## Brief:
The line containing "transaction is on" marks the end: restate word for word every line from the first line of the entries below through that one.

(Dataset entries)
= = = = = = =
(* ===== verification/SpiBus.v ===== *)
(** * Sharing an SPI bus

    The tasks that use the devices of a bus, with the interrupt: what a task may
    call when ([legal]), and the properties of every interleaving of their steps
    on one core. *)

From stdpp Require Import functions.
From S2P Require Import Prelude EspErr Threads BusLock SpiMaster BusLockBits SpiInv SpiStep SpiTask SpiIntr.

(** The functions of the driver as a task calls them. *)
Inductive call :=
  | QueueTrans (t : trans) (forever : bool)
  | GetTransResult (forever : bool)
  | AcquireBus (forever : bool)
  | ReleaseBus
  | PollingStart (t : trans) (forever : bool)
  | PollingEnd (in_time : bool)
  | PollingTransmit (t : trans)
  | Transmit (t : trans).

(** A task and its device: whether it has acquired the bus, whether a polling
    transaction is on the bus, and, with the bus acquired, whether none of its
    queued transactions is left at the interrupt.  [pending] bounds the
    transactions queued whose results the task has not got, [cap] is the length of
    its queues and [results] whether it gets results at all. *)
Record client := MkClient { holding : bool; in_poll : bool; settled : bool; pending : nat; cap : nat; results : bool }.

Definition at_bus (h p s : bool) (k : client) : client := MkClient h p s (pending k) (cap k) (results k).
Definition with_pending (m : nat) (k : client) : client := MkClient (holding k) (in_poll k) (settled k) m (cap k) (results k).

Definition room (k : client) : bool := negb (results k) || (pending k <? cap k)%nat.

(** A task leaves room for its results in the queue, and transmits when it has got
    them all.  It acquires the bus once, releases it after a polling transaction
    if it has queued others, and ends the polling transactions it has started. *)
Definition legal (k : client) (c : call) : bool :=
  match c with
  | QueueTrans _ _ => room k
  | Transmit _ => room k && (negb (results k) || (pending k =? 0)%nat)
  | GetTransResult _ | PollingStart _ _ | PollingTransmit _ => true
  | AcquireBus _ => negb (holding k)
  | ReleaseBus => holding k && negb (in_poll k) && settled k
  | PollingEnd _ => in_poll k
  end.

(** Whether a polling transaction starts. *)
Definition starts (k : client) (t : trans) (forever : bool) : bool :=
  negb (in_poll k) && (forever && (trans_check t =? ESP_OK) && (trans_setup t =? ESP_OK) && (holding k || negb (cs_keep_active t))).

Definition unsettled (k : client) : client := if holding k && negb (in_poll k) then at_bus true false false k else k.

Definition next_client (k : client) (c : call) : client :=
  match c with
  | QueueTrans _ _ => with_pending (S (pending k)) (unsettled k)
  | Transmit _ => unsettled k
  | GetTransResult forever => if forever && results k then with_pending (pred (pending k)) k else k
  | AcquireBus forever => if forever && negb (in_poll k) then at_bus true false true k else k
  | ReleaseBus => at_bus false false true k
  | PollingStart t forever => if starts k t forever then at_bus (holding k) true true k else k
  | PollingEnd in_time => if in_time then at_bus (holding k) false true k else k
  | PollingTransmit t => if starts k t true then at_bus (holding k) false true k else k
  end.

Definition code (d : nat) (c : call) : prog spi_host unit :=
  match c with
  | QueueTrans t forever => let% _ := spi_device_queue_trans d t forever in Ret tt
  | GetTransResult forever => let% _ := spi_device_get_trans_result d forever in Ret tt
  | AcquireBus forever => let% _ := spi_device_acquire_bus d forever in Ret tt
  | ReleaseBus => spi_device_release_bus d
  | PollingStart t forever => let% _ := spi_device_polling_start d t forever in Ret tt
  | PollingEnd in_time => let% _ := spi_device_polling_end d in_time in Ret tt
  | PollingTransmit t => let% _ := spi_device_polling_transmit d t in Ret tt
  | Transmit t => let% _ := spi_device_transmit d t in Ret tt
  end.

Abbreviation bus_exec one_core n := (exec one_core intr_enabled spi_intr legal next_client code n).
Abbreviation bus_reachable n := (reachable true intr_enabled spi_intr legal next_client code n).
= = = = = = =
## Answer box:
(* ===== verification/SpiBus.v ===== *)
(** * Sharing an SPI bus

    The tasks that use the devices of a bus, with the interrupt: what a task may
    call when ([legal]), and the properties of every interleaving of their steps
    on one core. *)

From stdpp Require Import functions.
From S2P Require Import Prelude EspErr Threads BusLock SpiMaster BusLockBits SpiInv SpiStep SpiTask SpiIntr.

(** The functions of the driver as a task calls them. *)
Inductive call :=
  | QueueTrans (t : trans) (forever : bool)
  | GetTransResult (forever : bool)
  | AcquireBus (forever : bool)
  | ReleaseBus
  | PollingStart (t : trans) (forever : bool)
  | PollingEnd (in_time : bool)
  | PollingTransmit (t : trans)
  | Transmit (t : trans).

(** A task and its device: whether it has acquired the bus, whether a polling
    transaction is on the bus, and, with the bus acquired, whether none of its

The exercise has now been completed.